A mistake was made on my behalf,” he replied to Conservative finance critic Pierre Pollievre when questioned about his ethics.

Who on God’s green earth even says that?  “A mistake was made on my behalf.”  Who does he think he is, the King of bloody England?

Ah, but that’s just it, isn’t it? These sorts of people do think they are kings and emperors, utterly unbeholden to the rules of ordinary plebs like you and me.

Who among us, by the way, can sit down and casually cut a cheque for $41,000 for an overlooked expense as casually as the average Canadian shells out for a double-double at Tim Hortons?

Mr. Morneau, that’s who. 

It’s small potatoes for a man who married into the multi-billion-dollar-large potato fortune of McCain Foods; chump change for a man who inherited the reins to giant human resources firm Morneau Shepell from his daddy.

How this pompous, out-of-touch, painfully incompetent man remains as Minister of Finance is mystifying.

More mystifying still is that Justin Trudeau survives as Prime Minister of Canada; the rising tide of scandal in his administration would have long ago sunk any other politician’s ship to the depths of the Mariana Trench.

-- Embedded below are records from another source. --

(** * Dinar media-deletion relay: a shallow embedding of [index.js]

    The repository is one Express server in three revisions.  The second
    document of [src/index.js] and [src/unnamed/part_000] are two revisions
    of the multi-account handler: they share [ACCOUNTS], [DEFAULT_ACCOUNT]
    and [parseFromUrl] verbatim and differ in [getCredsForCloud], in the way
    the credential check is written and in the text of the credentials
    error.  They are embedded as [IndexJs] and [Part000].  The first document
    of [src/index.js] is the older single-account server, embedded as
    [Legacy].

    Modelling conventions.
    - A JavaScript value coming from a JSON body or from [JSON.parse] is a
      [JsVal].  An object is the finite map of its own properties; a
      property read that finds no own property goes on to the prototype
      chain, that is to the members of the built-in prototypes
      ([constructor], [toString], [__proto__], ...), listed below as of
      ECMAScript 2024.
    - A string is held as the bytes of its UTF-8 encoding (a surrogate that
      is not part of a pair as the three bytes of its code).  The pattern the
      program uses consists of ASCII characters and the complement of one,
      so matching bytes and matching UTF-16 code units find the same
      matches.
    - A number is identified with its canonical rendering
      ([Number::toString]): the program only tests numbers for truthiness
      and renders them into strings.
    - Conversions to string throw where the language makes them throw; the
      messages of the errors the engine raises are worded as V8 words them.
    - [JSON.parse], [axios.delete] and [cloudinary.uploader.destroy] are not
      code of this repository; they are parameters of the definitions that
      use them.
    - [req.body] is the object the JSON body parser produced. *)

From Stdlib Require Import Ascii String.
From stdpp Require Import gmap strings list fin_maps pretty.

Set Warnings "-register-all".
Open Scope string_scope.

(** ** JavaScript values *)

(** The built-in prototypes a value of a JSON document inherits from. *)
Inductive Proto : Type :=
| ObjectPrototype
| ArrayPrototype
| StringPrototype
| NumberPrototype
| BooleanPrototype.

Inductive JsVal : Type :=
| JUndefined
| JNull
| JBool (b : bool)
| JNum (rendering : string)
| JStr (s : string)
| JArr (elems : list JsVal)
| JObj (props : gmap string JsVal)
(** What a property read finds on the prototype chain: the member [key] of
    the built-in prototype [owner], a function; under the key [__proto__],
    the prototype object [owner] itself. *)
| JBuiltin (owner : Proto) (key : string).

(** [ToBoolean]: [undefined], [null], [false], [0], [NaN] and the empty
    string are falsy, everything else (every array, object and function
    too) is truthy. *)
Definition truthy (v : JsVal) : bool :=
  match v with
  | JUndefined | JNull => false
  | JBool b => b
  | JNum r => negb (String.eqb r "0" || String.eqb r "NaN")
  | JStr s => negb (String.eqb s "")
  | JArr _ | JObj _ | JBuiltin _ _ => true
  end.

(** [a || b] on values. *)
Definition js_or (a b : JsVal) : JsVal := if truthy a then a else b.

(** ** Thrown errors

    What the [catch] block of the handler reads from a thrown value:
    [err?.response?.data] and [err.message]. *)
Record JsError : Type := mkError {
  err_response_data : JsVal;
  err_message : JsVal
}.

(** A computation that returns an [A] or throws. *)
Definition M (A : Type) : Type := JsError + A.

Definition ret {A} (a : A) : M A := inr a.

Definition throw {A} (e : JsError) : M A := inl e.

Definition bind {A B} (m : M A) (f : A -> M B) : M B :=
  match m with
  | inl e => inl e
  | inr a => f a
  end.

Declare Scope js_scope.
Delimit Scope js_scope with js.
Notation "'let*' x ':=' c1 'in' c2" := (bind c1 (fun x => c2))
  (at level 10, x name, c1 at level 100, c2 at level 200) : js_scope.
Open Scope js_scope.

(** A [TypeError] the engine raises: it has a message and no [response]. *)
Definition TypeError (message : string) : JsError :=
  mkError JUndefined (JStr message).

(** ** Conversion to string *)

(** [Array.prototype.join] with separator [sep], on converted elements. *)
Fixpoint join (sep : string) (parts : list string) : string :=
  match parts with
  | [] => ""
  | [p] => p
  | p :: rest => p +:+ sep +:+ join sep rest
  end.

(** The name of the function a prototype holds under [key]: a constructor
    is named after its class. *)
Definition builtin_name (owner : Proto) (key : string) : string :=
  if String.eqb key "constructor" then
    match owner with
    | ObjectPrototype => "Object"
    | ArrayPrototype => "Array"
    | StringPrototype => "String"
    | NumberPrototype => "Number"
    | BooleanPrototype => "Boolean"
    end
  else key.

(** [String(v)] for a built-in: the source text of a function, and for a
    prototype object what its own [toString] makes of it. *)
Definition builtin_text (owner : Proto) (key : string) : string :=
  if String.eqb key "__proto__" then
    match owner with
    | ObjectPrototype => "[object Object]"
    | ArrayPrototype | StringPrototype => ""
    | NumberPrototype => "0"
    | BooleanPrototype => "false"
    end
  else "function " +:+ builtin_name owner key +:+ "() { [native code] }".

(** [String(v)], which is also the conversion a template literal and a
    property key apply.  Arrays are joined with commas, [undefined] and
    [null] elements rendering as the empty string.  An object converts
    through its [toString]: the inherited one gives "[object Object]"; an
    own property [toString] of a JSON object is never a function, the
    inherited [valueOf] returns the object itself, and the conversion throws
    a [TypeError]. *)
Fixpoint ToString (v : JsVal) : M string :=
  match v with
  | JUndefined => ret "undefined"
  | JNull => ret "null"
  | JBool true => ret "true"
  | JBool false => ret "false"
  | JNum r => ret r
  | JStr s => ret s
  | JArr elems =>
      let* parts :=
        (fix each (l : list JsVal) : M (list string) :=
           match l with
           | [] => ret []
           | e :: l' =>
               let* p := match e with
                         | JUndefined | JNull => ret ""
                         | _ => ToString e
                         end in
               let* ps := each l' in
               ret (p :: ps)
           end) elems in
      ret (join "," parts)
  | JObj props =>
      match props !! "toString" with
      | Some _ => throw (TypeError "Cannot convert object to primitive value")
      | None => ret "[object Object]"
      end
  | JBuiltin owner key => ret (builtin_text owner key)
  end.

Definition Proto_eqb (p q : Proto) : bool :=
  match p, q with
  | ObjectPrototype, ObjectPrototype
  | ArrayPrototype, ArrayPrototype
  | StringPrototype, StringPrototype
  | NumberPrototype, NumberPrototype
  | BooleanPrototype, BooleanPrototype => true
  | _, _ => false
  end.

(** [a === b].  Arrays and objects compare by identity; the two sides of
    every comparison in this program are distinct objects, hence [false].
    Built-ins are the same when they are the same member of the same
    prototype. *)
Definition strict_equals (a b : JsVal) : bool :=
  match a, b with
  | JUndefined, JUndefined => true
  | JNull, JNull => true
  | JBool x, JBool y => Bool.eqb x y
  | JNum x, JNum y => String.eqb x y && negb (String.eqb x "NaN")
  | JStr x, JStr y => String.eqb x y
  | JBuiltin p x, JBuiltin q y => Proto_eqb p q && String.eqb x y
  | _, _ => false
  end.

(** ** Strings as UTF-8 *)

Definition byte (n : N) : ascii := ascii_of_N n.

(** The UTF-8 encoding of a code point below U+10000. *)
Definition utf8 (cp : N) : string :=
  if (cp <? 128)%N then String (byte cp) ""
  else if (cp <? 2048)%N then
    String (byte (192 + cp / 64)) (String (byte (128 + cp mod 64)) "")
  else
    String (byte (224 + cp / 4096))
      (String (byte (128 + (cp / 64) mod 64))
         (String (byte (128 + cp mod 64)) "")).

(** The UTF-16 code units of a string, each as the string that holds it
    alone.  A character of up to three bytes is one code unit; a character
    of four bytes is a surrogate pair. *)
Fixpoint code_units (s : string) : list string :=
  match s with
  | "" => []
  | String a r =>
      let n := N_of_ascii a in
      if (n <? 192)%N then String a "" :: code_units r
      else
        match r with
        | "" => [String a ""]
        | String b r1 =>
            if (n <? 224)%N then String a (String b "") :: code_units r1
            else
              match r1 with
              | "" => [String a (String b "")]
              | String c r2 =>
                  if (n <? 240)%N then
                    String a (String b (String c "")) :: code_units r2
                  else
                    match r2 with
                    | "" => [String a (String b (String c ""))]
                    | String d r3 =>
                        let cp := ((n mod 8) * 262144
                                   + (N_of_ascii b mod 64) * 4096
                                   + (N_of_ascii c mod 64) * 64
                                   + N_of_ascii d mod 64 - 65536)%N in
                        utf8 (55296 + cp / 1024) :: utf8 (56320 + cp mod 1024)
                        :: code_units r3
                    end
              end
        end
  end.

Most mystifying of all is the fact that Canadians continue to lavish Mr. Trudeau with support — at a level that would reward him with a majority government if an election were held today.  Perhaps they’re all afflicted with COVID-induced loss of smell.

It leads me to wonder, though: who is the greater dunce? The Prime Minister, or collectively the many Canadians who continue to turn a blind eye to his corruption?

To reiterate: three times (that we know of) this PM has run flagrantly afoul of the ethics rules.  Twice he’s gotten away with it.  Will he slither away a third time?

We all know the old adage: Fool me once, shame on me; fool me twice, shame on you.

But fool us three times? Then shame on all of us.

I’ll bookend this diatribe, fittingly, with another Mother Goose ditty well-fitted to this PM:

There was a crooked man, and he walked a crooked mile,

He found a crooked sixpence against a crooked stile;

He bought a crooked cat which caught a crooked mouse,

And they all lived together in a little crooked house.